Behind you, Tybalt hopped down from the sill and padded straight into Clark’s lap, curling up against his stomach as if to settle the argument. As if to say, don’t worry, I’m already yours.

Clark went still around him, one hand automatically cupping the small body, protective even in rest.

You watched them together, and your smile showed up the way it always did when you looked at Clark—like you couldn’t help it, like it lived on your face.

Only now it warmed your chest in two directions at once.

You looked at your husband. You looked at the tiny creature who had chosen him. You felt your whole life quietly tilt toward a new shape, and somehow, you were already in love with it. 

If the universe wills it….

.

The next morning felt like the first day of a new routine you were pretending wasn’t happening yet.

You both tried to be normal about it—coffee, breakfast, Clark rinsing out the little bowl you’d used for chicken last night like it was no big deal, you pulling your hoodie on and checking your phone for the vet’s hours.

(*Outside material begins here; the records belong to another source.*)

Definition updateWeightedProductRating (productId : ObjectId) : Async unit :=
  try_catch
    (let* product := Model.Product_findById productId in
     match product with
     | None => ret tt
     | Some product =>
         let* reviews := populate (Product.reviews product) in
         let* usersWhoPlayed := Model.User_find (λ _, playTime_product productId) in
         match usersWhoPlayed with
         | [] => Model.Product_save productId (Product.set_rating 0 product)
         | _ :: _ =>
             let total := totalPlayTime productId usersWhoPlayed in
             match weightedSum productId usersWhoPlayed reviews 0%Q with
             | Thrown => throw
             | Done sum =>
                 Model.Product_save productId
                   (Product.set_rating
                      (if Qltb 0 total then (sum / total)%Q else 0%Q) product)
             end
         end
     end)
    (ret tt).

(** *** POST /api/products/:id/reviews *)

(** [rating] is [None] when [req.body.rating] is [undefined] and otherwise
    holds [Number(rating)]; [comment] likewise, a provided comment being a
    string. *)
Record ReviewRequest := mkReviewRequest {
  review_params_id : ObjectId;
  review_user_id : ObjectId;
  body_rating : option number;
  body_comment : option string }.

Definition requiredPlayTime : Z := 60.

Definition playtime_denial : string :=
  "You must play the game for at least " +:+ pretty requiredPlayTime
  +:+ " minutes to rate or comment.".

Definition addOrUpdateProductReview (req : ReviewRequest) : Async Reply :=
  let rating := body_rating req in
  let comment := body_comment req in
  let productId := review_params_id req in
  let userId := review_user_id req in
  if bool_decide (rating = None) && bool_decide (comment = None) then
    ret (mkReply 400 (message "Rating or comment is required"))
  else
  let numericRating := rating in
  if match numericRating with
     | Some n => JS.lt n (Num 1) || JS.gt n (Num 5)
     | None => false
     end
  then ret (mkReply 400 (message "Rating must be between 1 and 5"))
  else
  try_catch
    (let* product := Model.Product_findById productId in
     let* user := Model.User_findById userId in
     match product, user with
     | None, _ => ret (mkReply 404 (message "Product not found"))
     | Some _, None => ret (mkReply 404 (message "User not found"))
     | Some product, Some user =>
         let playTimeData := gamePlayData productId user in
         let userPlayTime :=
           match playTimeData with
           | Some pt => PlayTime.time pt
           | None => 0%Q
           end in
         if Qltb userPlayTime (inject_Z requiredPlayTime) then
           ret (mkReply 403 (message playtime_denial))
         else if bool_decide (numericRating ≠ None) && Product.disableRating product then
           ret (mkReply 403 (message
             "Rating is disabled for this product by the administrator."))
         else if bool_decide (comment ≠ None) && Product.disableCommenting product then
           ret (mkReply 403 (message
             "Commenting is disabled for this product by the administrator."))
         else
         let reviewIndex :=
           Array_findIndex (λ r, Review.user r = userId)
             (Product.reviews product) in
         match reviewIndex with
         | Some reviewIndex =>
             let update (r : Review.t) :=
               let r := match numericRating with
                        | Some n => Review.set_rating n r
                        | None => r
                        end in
               let r := match comment with
                        | Some c => Review.set_comment c r
                        | None => r
                        end in
               Review.set_name (User.name user) r in
             let product :=
               Product.set_reviews
                 (alter update reviewIndex (Product.reviews product)) product in
             Model.Product_save productId product ;;
             background (updateWeightedProductRating productId) ;;
             ret (mkReply 200 (message "Review updated"))
         | None =>
             if bool_decide (numericRating = None)
                && bool_decide (comment = None) then
               ret (mkReply 400 (message
                 "Cannot add an empty review. Rating or comment is required."))
             else
             let newReview :=
               Review.mk userId (User.name user) numericRating comment in
             let product :=
               Product.set_reviews (Product.reviews product ++ [newReview])
                 product in
             let product :=
               Product.set_numReviews (length_num (Product.reviews product))
                 product in
             Model.Product_save productId product ;;
             background (updateWeightedProductRating productId) ;;
             ret (mkReply 201 (message "Review added"))
         end
     end)
    (ret ServerError).

(** *** POST /api/products/:id/play *)

(** [play_time] is [Number(req.body.time)]; [play_errors] is what the
    validation chain of the route, [check('time', ..).isNumeric().isInt({
    min: 1 })], has recorded on the request. *)
Record PlayRequest := mkPlayRequest {
  play_params_id : ObjectId;
  play_user_id : ObjectId;
  play_time : number;
  play_errors : list string }.

Definition playGame (req : PlayRequest) : Async Reply :=
  try_catch
    (let productId := play_params_id req in
     let userId := play_user_id req in
     let playTime := play_time req in
     if JS.not playTime || JS.le playTime (Num 0) then
       ret (mkReply 400 (message "Valid playtime value is required"))
     else
     let* product := Model.Product_findById productId in
     match product with
     | None => ret (mkReply 404 (message "Game not found"))
     | Some product =>
     let* user := Model.User_findById userId in
     match user, playTime with
     | None, _ => ret (mkReply 404 (message "User not found"))
     | Some user, NaN => throw (* not reached: [!NaN] holds *)
     | Some user, Num minutes =>
         let playTimeIndex :=
           Array_findIndex (λ pt, PlayTime.product pt = productId)
             (User.playTime user) in
         let user :=
           match playTimeIndex with
           | Some playTimeIndex =>
               User.set_playTime
                 (alter (λ pt, PlayTime.mk (PlayTime.product pt)
                                 (PlayTime.time pt + minutes)%Q)
                    playTimeIndex (User.playTime user)) user
           | None =>
               User.set_playTime
                 (User.playTime user ++ [PlayTime.mk productId minutes]) user
           end in
         Model.User_save userId user ;;
         background (updateWeightedProductRating productId) ;;
         match gamePlayData productId user with
         | Some updatedPlayTime =>
             ret (mkReply 200 (playTimeUpdated "Playtime updated successfully"
                                 (PlayTime.time updatedPlayTime)))
         | None => throw
         end
     end
     end)
    (ret ServerError).

(** *** DELETE /api/products/:id *)
Definition deleteProduct (productId : ObjectId) : Async Reply :=
  try_catch
    (let* product := Model.Product_findById productId in
     match product with
     | None => ret (mkReply 404 (message "Product not found"))
     | Some product =>
         let* usersWithPlaytime :=
           Model.User_find (λ _, playTime_product productId) in
         for_of usersWithPlaytime
           (λ doc,
              let user :=
                User.set_playTime
                  (filter (λ pt, PlayTime.product pt ≠ productId)
                     (User.playTime doc.2)) doc.2 in
              Model.User_save doc.1 user) ;;
         Model.Product_deleteOne productId ;;
         ret (mkReply 200 (productRemoved
           "Product removed successfully and all associated user data cleaned up"
           (length usersWithPlaytime)))
     end)
    (ret ServerError).

(** *** POST /api/products and PUT /api/products/:id *)

(** A field of the body beyond the seven that the handlers destructure.
    The embedding covers the two Number paths of the schema that the
    properties below speak about, set to a JSON number, and the fields
    outside the schema.  The keys [reviews] and [user], which the handlers
    would copy onto the document as well, are not among them: what is
    stated about the owner and the review list of a game is stated for the
    requests other than the two admin writes. *)
Inductive OtherField :=
| field_numReviews (v : Q)
| field_rating (v : Q)
| field_extra (key : string) (v : json).

Inductive Category :=
| category_undefined
| category_other
| category_array (l : list string).

Record ProductBody := mkProductBody {
  body_name : option string;
  body_description : option string;
  body_image : option string;
  body_brand : option string;
  body_category : Category;
  body_disableRating : option bool;
  body_disableCommenting : option bool;
  otherFields : list OtherField }.

(** [product_errors] are the errors that the validation chains of the route
    have recorded, read back by [validationResult(req)]; they travel with
    the request and are not computed from the body.  [product_new_id] is
    the [_id] given to a new document. *)
Record ProductRequest := mkProductRequest {
  product_params_id : ObjectId;
  product_user_id : ObjectId;
  product_new_id : ObjectId;
  product_errors : list string;
  product_body : ProductBody }.

(** [product[key] = value] *)
Definition assign (f : OtherField) (p : Product.t) : Product.t :=
  match f with
  | field_numReviews v => Product.set_numReviews v p
  | field_rating v => Product.set_rating v p
  | field_extra key v => Product.set_extra (<[key := v]> (Product.extra p)) p
  end.

(** [a || b] on strings: the empty string and [undefined] are falsy. *)
Definition or_string (a : option string) (b : string) : string :=
  match a with
  | Some s => if String.eqb s "" then b else s
  | None => b
  end.

Definition invalid_category (c : Category) : bool :=
  match c with
  | category_array l => bool_decide (length l < 1) || bool_decide (5 < length l)
  | _ => true
  end.

(** [image.startsWith('data:image')] and not one of the three formats. *)
Definition invalid_format (image : string) : bool :=
  String.prefix "data:image" image
  && negb (String.prefix "data:image/png;base64," image
           || String.prefix "data:image/jpeg;base64," image
           || String.prefix "data:image/jpg;base64," image).

Definition createProduct (req : ProductRequest) : Async Reply :=
  try_catch
    (let b := product_body req in
     if negb (bool_decide (product_errors req = [])) then
       ret (mkReply 400 (errors (product_errors req)))
     else if invalid_category (body_category b) then
       ret (mkReply 400 (message "Category must be an array with 1-5 genres"))
     else if invalid_format (or_string (body_image b) "") then
       ret (mkReply 400 (message "Image must be PNG or JPG/JPEG format"))
     else if String.eqb (or_string (body_image b) "") "" then
       ret (mkReply 400 (message "Image is required"))
     else
     let product :=
       Product.mk (product_user_id req)
         (default "" (body_name b))
         (or_string (body_image b) "")
         (default "" (body_brand b))
         (match body_category b with category_array l => l | _ => [] end)
         (default "" (body_description b))
         [] 0 0
         (default false (body_disableRating b))
         (default false (body_disableCommenting b))
         ∅ in
     let product := foldl (λ p f, assign f p) product (otherFields b) in
     Model.Product_save (product_new_id req) product ;;
     ret (mkReply 201 (productDoc (product_new_id req) product)))
    (ret ServerError).

Definition updateProduct (req : ProductRequest) : Async Reply :=
  try_catch
    (let b := product_body req in
     if negb (bool_decide (product_errors req = [])) then
       ret (mkReply 400 (errors (product_errors req)))
     else if match body_category b with
             | category_undefined => false
             | c => invalid_category c
             end then
       ret (mkReply 400 (message "Category must be an array with 1-5 genres"))
     else if invalid_format (or_string (body_image b) "") then
       ret (mkReply 400 (message "Image must be PNG or JPG/JPEG format"))
     else
     let productId := product_params_id req in
     let* product := Model.Product_findById productId in
     match product with
     | Some product =>
         let product :=
           Product.mk (Product.user product)
             (or_string (body_name b) (Product.name product))
             (or_string (body_image b) (Product.image product))
             (or_string (body_brand b) (Product.brand product))
             (match body_category b with
              | category_array l => l
              | _ => Product.category product
              end)
             (or_string (body_description b) (Product.description product))
             (Product.reviews product) (Product.rating product)
             (Product.numReviews product)
             (default (Product.disableRating product) (body_disableRating b))
             (default (Product.disableCommenting product)
                (body_disableCommenting b))
             (Product.extra product) in
         let product := foldl (λ p f, assign f p) product (otherFields b) in
         Model.Product_save productId product ;;
         ret (mkReply 200 (productDoc productId product))
     | None => ret (mkReply 404 (message "Product not found"))
     end)
    (ret ServerError).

Tybalt shadowed every step of it with the alert patience of someone who expected to be included. He wove around your ankles. He hopped up on the couch arm to watch Clark put on his glasses. He trailed you to the bathroom and sat outside the door like a tiny bouncer.

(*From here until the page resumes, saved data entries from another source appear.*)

(** C8. With dropout disabled and fixed parameters, two calls of
    [forward] on the same inputs of shapes [bsz; n; feat_size],
    [bsz; n; n; num_heads] and [bsz; n; n] both return, the tensors they
    return are equal and have shape [bsz; n; feat_size], whatever random
    mask the dropout layer draws; the second call leaves the result of
    the first as it was. *)
Theorem forward_deterministic reshape_is_view to_bool_is_noop
    m h hd bsz n keep1 keep2 ndata attn_bias attn_mask s0 :
  wf_module m h hd → dropout_disabled m →
  valid s0 ndata → valid_opt s0 attn_bias → valid_opt s0 attn_mask →
  shape (view ndata) = [bsz; n; h * hd] →
  shaped_opt attn_bias [bsz; n; n; h] →
  shaped_opt attn_mask [bsz; n; n] →
  ∃ out1 s1 out2 s2,
    BiasedMultiheadAttention.forward reshape_is_view to_bool_is_noop
      m keep1 ndata attn_bias attn_mask s0 = (Ok out1, s1) ∧
    BiasedMultiheadAttention.forward reshape_is_view to_bool_is_noop
      m keep2 ndata attn_bias attn_mask s1 = (Ok out2, s2) ∧
    value s2 out2 = value s1 out1 ∧
    value s2 out1 = value s1 out1 ∧
    shape (value s1 out1) = [bsz; n; h * hd].
Proof.
  intros Hm Hd Hn Hb Hk Hns Hbs Hks.
  assert (has_shape (value s0 <$> attn_bias) [bsz; n; n; h]) as Hbs'.
  { destruct attn_bias as [b|]; simpl in *; [|done]. split; [done|].
    by eapply repr_wf, valid_repr. }
  assert (has_shape (value s0 <$> attn_mask) [bsz; n; n]) as Hks'.
  { destruct attn_mask as [k|]; simpl in *; [|done]. split; [done|].
    by eapply repr_wf, valid_repr. }
  destruct (forward_val_ok m h hd bsz n (value s0 ndata) _ _ Hm Hns Hbs' Hks' keep1)
    as (t & Ht & Hts & _).
  destruct (forward_run reshape_is_view to_bool_is_noop m keep1
              ndata attn_bias attn_mask s0 Hn Hb Hk) as (r1 & s1 & E1 & Hext1 & Hr1).
  rewrite Ht in Hr1. destruct r1 as [out1|]; [|done].
  pose proof (valid_extends _ _ _ Hn Hext1) as Hn1.
  pose proof (valid_opt_extends _ _ _ Hb Hext1) as Hb1.
  pose proof (valid_opt_extends _ _ _ Hk Hext1) as Hk1.
  pose proof (value_extends _ _ _ Hn Hext1) as En.
  pose proof (value_opt_extends _ _ _ Hb Hext1) as Eb.
  pose proof (value_opt_extends _ _ _ Hk Hext1) as Ek.
  destruct (forward_run reshape_is_view to_bool_is_noop m keep2
              ndata attn_bias attn_mask s1 Hn1 Hb1 Hk1) as (r2 & s2 & E2 & Hext2 & Hr2).
  rewrite En, Eb, Ek, (forward_val_keep m keep2 keep1) in Hr2 by done.
  rewrite Ht in Hr2. destruct r2 as [out2|]; [|done].
  exists out1, s1, out2, s2. split_and!; [done|done| | |].
  - by rewrite (repr_value _ _ _ Hr2), (repr_value _ _ _ Hr1).
  - rewrite (repr_value _ _ _ Hr1). eapply repr_value, repr_extends; done.
  - by rewrite (repr_value _ _ _ Hr1).
Qed.

Lemma forward_deterministic_witness :
  ∃ out1 s1 out2 s2,
    BiasedMultiheadAttention.forward (λ _ _, true) (λ _, true)
      example_module (λ _, true) example_ndata (Some example_bias) None example_store
    = (Ok out1, s1) ∧
    BiasedMultiheadAttention.forward (λ _ _, true) (λ _, true)
      example_module (λ _, false) example_ndata (Some example_bias) None s1
    = (Ok out2, s2) ∧
    value s2 out2 = value s1 out1 ∧
    value s2 out1 = value s1 out1 ∧
    shape (value s1 out1) = [2; 4; 2 * 4].
Proof.
  apply (forward_deterministic (λ _ _, true) (λ _, true) example_module 2 4 2 4
           (λ _, true) (λ _, false) example_ndata (Some example_bias) None example_store).
  - apply example_module_wf.
  - right. reflexivity.
  - apply example_ndata_valid.
  - apply example_bias_valid.
  - exact I.
  - reflexivity.
  - reflexivity.
  - exact I.
Defined.

(** ** Masked attention *)

(** The element of a tensor at a multi-index. *)
Definition at_index {A} `{Inhabited A} (t : tensor A) (idx : list nat) : A :=
  data t !!! ravel (shape t) idx.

“Alright,” you told him, crouching to scratch under his chin, nurse-voice automatic. “So here’s what we’re doing today. We’re going to the vet. We are going to be brave and polite and not hiss at anyone.”

Tybalt blinked at you like he understood every syllable.

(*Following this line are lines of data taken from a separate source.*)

Lemma read_short_header_is_index_error_witness :
  read (stalling_pipe [x07]) None (start nexus4_open)
  = (Raise IndexError,
     after (start nexus4_open) [EpRead {| bEndpointAddress := 0x81 |} 2 None]).
Proof.
  apply (read_short_header_is_index_error (stalling_pipe [x07])
           (start nexus4_open) 2 {| bEndpointAddress := 0x81 |} None [x07]).
  - reflexivity.
  - reflexivity.
  - reflexivity.
  - simpl. lia.
Defined.

(** X8: [read] asks for the size the header announces and hands what
    the payload transfer delivers to [tostring], without comparing its
    length with that size: it returns what [tostring] returns, so a
    delivery shorter than announced is returned as a message; and when
    [tostring] raises, as it does with [AttributeError] where the
    arrays have no such method, [read] raises that error after both
    transfers were made. *)
Theorem read_returns_what_is_delivered (usb : Usb) (w : World) (d : Device)
    (ei : Endpoint) (b0 b1 : byte) (payload : list byte) (t : option Z) :
  _device (self w) = Some d ->
  _endpoint_in (self w) = Some ei ->
  ep_read usb (calls w) ei 2 t = Ok [b0; b1] ->
  ep_read usb (calls w ++ [EpRead ei 2 t]) ei
    (Z_of_byte b0 * 256 + Z_of_byte b1) t = Ok payload ->
  read_hands_over usb w ei b0 b1 payload t.
Proof.
  intros Hd Hi H2 Hp. split.
  - intros data Hts.
    now apply (read_delivers usb w d ei b0 b1 payload data t).
  - intros e Hts Hnt.
    now apply (read_tostring_raises usb w d ei b0 b1 payload t e).
Qed.

Lemma read_returns_what_is_delivered_witness :
  read_hands_over (without_tostring pipe)
    {| self := nexus4_open;
       calls := [EpWrite {| bEndpointAddress := 0x02 |}
                   [x00; x05; x68; x69] None] |}
    {| bEndpointAddress := 0x81 |} x00 x05 [x68; x69] None
  /\ read pipe None
       {| self := nexus4_open;
          calls := [EpWrite {| bEndpointAddress := 0x02 |}
                      [x00; x05; x68; x69] None] |}
     = (Return (Some [x68; x69]),
        {| self := nexus4_open;
           calls := [EpWrite {| bEndpointAddress := 0x02 |}
                       [x00; x05; x68; x69] None;
                     EpRead {| bEndpointAddress := 0x81 |} 2 None;
                     EpRead {| bEndpointAddress := 0x81 |} 5 None] |})
  /\ read (without_tostring pipe) None
       {| self := nexus4_open;
          calls := [EpWrite {| bEndpointAddress := 0x02 |}
                      [x00; x05; x68; x69] None] |}
     = (Raise AttributeError,
        {| self := nexus4_open;
           calls := [EpWrite {| bEndpointAddress := 0x02 |}
                       [x00; x05; x68; x69] None;
                     EpRead {| bEndpointAddress := 0x81 |} 2 None;
                     EpRead {| bEndpointAddress := 0x81 |} 5 None] |}).
Proof.
  split; [|split; reflexivity].
  apply (read_returns_what_is_delivered (without_tostring pipe)
           {| self := nexus4_open;
              calls := [EpWrite {| bEndpointAddress := 0x02 |}
                          [x00; x05; x68; x69] None] |}
           2 {| bEndpointAddress := 0x81 |} x00 x05 [x68; x69] None).
  - reflexivity.
  - reflexivity.
  - reflexivity.
  - reflexivity.
Defined.

(** * More on the endpoints *)

Lemma land_128 (a : Z) :
  Z.land a 0x80 = if Z.testbit a 7 then 0x80 else 0.
Proof.
  apply Z.bits_inj'. intros i Hi.
  rewrite Z.land_spec. change 128 with (2 ^ 7).
  rewrite Z.pow2_bits_eqb by lia.
  destruct (Z.eqb_spec 7 i) as [<-|Hne].
  - destruct (Z.testbit a 7); [|reflexivity].
    rewrite Z.pow2_bits_eqb by lia. reflexivity.
  - rewrite andb_false_r.
    destruct (Z.testbit a 7); [|now rewrite Z.bits_0].
    rewrite Z.pow2_bits_eqb by lia.
    symmetry. now apply Z.eqb_neq.
Qed.

Lemma first_out_endpoint_bit (e : Endpoint) :
  first_out_endpoint e = negb (Z.testbit (bEndpointAddress e) 7).
Proof.
  unfold first_out_endpoint, endpoint_direction, ENDPOINT_OUT.
  rewrite land_128. destruct (Z.testbit (bEndpointAddress e) 7); reflexivity.
Qed.

Lemma first_in_endpoint_bit (e : Endpoint) :
  first_in_endpoint e = Z.testbit (bEndpointAddress e) 7.
Proof.
  unfold first_in_endpoint, endpoint_direction, ENDPOINT_IN.
  rewrite land_128. destruct (Z.testbit (bEndpointAddress e) 7); reflexivity.
Qed.

Lemma find_is_first {A} (p : A -> bool) (l : list A) (x : A) :
  List.find p l = Some x -> is_first p l x.
Proof.
  induction l as [|y l IH]; [discriminate|]. simpl.
  destruct (p y) eqn:Hy.
  - intros H. injection H as <-. exists [], l. now repeat split.
  - intros H. destruct (IH H) as (before & behind & -> & Hx & Hb).
    exists (y :: before), behind. repeat split; try assumption.
    simpl. now rewrite Hy, Hb.
Qed.

Lemma forallb_pointwise {A} (p q : A -> bool) (l : list A) :
  (forall x, p x = q x) -> forallb p l = forallb q l.
Proof.
  intros H. induction l as [|x l IH]; [reflexivity|].
  simpl. now rewrite H, IH.
Qed.

Lemma find_none_forallb {A} (p : A -> bool) (l : list A) :
  List.find p l = None <-> forallb (fun y => negb (p y)) l = true.
Proof.
  induction l as [|y l IH]; [now split|]. simpl.
  destruct (p y); simpl; [split; discriminate|exact IH].
Qed.

(** X10: [_detectEndpoints] returns the first endpoint of the interface
    whose address has bit 7 clear as the OUT endpoint and the first
    whose address has bit 7 set as the IN endpoint, wherever they stand
    in the list; it fails its assertion exactly when the interface has
    no endpoint of one of the two directions, so also when it has no
    endpoint at all. *)
Theorem _detectEndpoints_first_of_each_direction (usb : Usb) (w : World)
    (d : Device) (eps : list Endpoint) :
  _device (self w) = Some d ->
  active_interface usb (calls w) d = Ok eps ->
  endpoints_resolved usb w d eps.
Proof.
  intros Hd Heps.
  assert (Hrun : _detectEndpoints usb w
    = match List.find first_out_endpoint eps,
            List.find first_in_endpoint eps with
      | Some eo, Some ei => (Return (eo, ei), after w [ActiveInterface d])
      | _, _ => (Raise AssertionError, after w [ActiveInterface d])
      end).
  { unfold _detectEndpoints. unfold bind at 1. unfold get_self. rewrite Hd.
    unfold bind, device_active_interface. rewrite Heps. cbn [of_result].
    tidy.
    destruct (List.find first_out_endpoint eps),
             (List.find first_in_endpoint eps); reflexivity. }
  assert (Hin_out : forall l,
    forallb (fun y => negb (first_out_endpoint y)) l
    = forallb first_in_endpoint l).
  { intros l. apply forallb_pointwise. intros e.
    rewrite first_out_endpoint_bit, first_in_endpoint_bit.
    apply negb_involutive. }
  assert (Hout_in : forall l,
    forallb (fun y => negb (first_in_endpoint y)) l
    = forallb first_out_endpoint l).
  { intros l. apply forallb_pointwise. intros e.
    rewrite first_out_endpoint_bit, first_in_endpoint_bit. reflexivity. }
  unfold endpoints_resolved. rewrite Hrun.
  destruct (List.find first_out_endpoint eps) as [eo|] eqn:Hfo;
    destruct (List.find first_in_endpoint eps) as [ei|] eqn:Hfi.
  - split; [|split].
    + intros eo' ei' w' H. injection H as <- <- <-.
      pose proof (find_is_first _ _ _ Hfo) as Ho.
      pose proof (find_is_first _ _ _ Hfi) as Hi.
      split; [reflexivity|]. split; [exact Ho|]. split; [exact Hi|].
      destruct Ho as (_ & _ & _ & Hpo & _).
      destruct Hi as (_ & _ & _ & Hpi & _).
      rewrite first_out_endpoint_bit in Hpo.
      rewrite first_in_endpoint_bit in Hpi.
      split; [now apply negb_true_iff|exact Hpi].
    + split; [discriminate|].
      intros [Hall|Hall].
      * rewrite <- Hin_out in Hall. apply find_none_forallb in Hall.
        congruence.
      * rewrite <- Hout_in in Hall. apply find_none_forallb in Hall.
        congruence.
    + left. now exists (eo, ei).
  - split; [intros ? ? ? H; discriminate H|]. split.
    + split; [|reflexivity]. intros _. right.
      rewrite <- Hout_in. now apply find_none_forallb.
    + now right.
  - split; [intros ? ? ? H; discriminate H|]. split.
    + split; [|reflexivity]. intros _. left.
      rewrite <- Hin_out. now apply find_none_forallb.
    + now right.
  - split; [intros ? ? ? H; discriminate H|]. split.
    + split; [|reflexivity]. intros _. left.
      rewrite <- Hin_out. now apply find_none_forallb.
    + now right.
Qed.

Clark stood a few feet behind you, still in sweats, coffee in hand, looking at you like you’d hung a new star in the kitchen. “You do that voice with him,” he said softly.

“What voice?”

“That one.” His mouth quirked. “The one you use when you’re taking care of someone and trying not to scare them.”

You glanced over your shoulder. “He’s a stray cat, not a trauma patient.”

“And yet,” Clark said, nodding down at Tybalt, “he’s leaning into it.”

The vet clinic was a small neighborhood place tucked between a bakery and a hardware store. When you walked in, Tybalt rode in a carrier Clark held like it was a bomb he’d rather take the hit from than set down wrong. He kept checking the latch every ten seconds. You pretended not to notice.

The waiting room smelled faintly like disinfectant and dogs. A couple people looked up and smiled at Clark, like they always did, like they couldn’t help it. He smiled back in that polite, boy-next-door way that still made you feel irrationally proud.

The receptionist leaned over the desk, cooed at the carrier, and then paused halfway through typing.

“Black cat, right?” she asked, squinting at your intake form. “Short hair, gold eyes?”

“Yep,” you said.

She flicked her eyes up to Clark, then back to the carrier. “This might sound strange, but… I think Superman brought this same cat in two days ago.”

Clark’s coffee almost went down the wrong way.

You felt his whole body go stiff beside you. Not panic, exactly—just that oh no, I’m about to be perceived sweat you knew too well.

The receptionist kept going, totally unaware she was holding a live grenade. “Superman said he found him on a rooftop. We tried to do a shelter hold, but the cat bolted before our paperwork was even finished. Twice.” She laughed like it was cute. “We didn’t think we’d see him again. This little Houdini.”

Clark opened his mouth. Closed it. Opened it again. He then made a face, as if considering that name….

You cut in smoothly before he had to attempt civil lying at a vet clinic. “Oh well,” you said, calm as anything. “This lil guy’s… pretty dramatic.”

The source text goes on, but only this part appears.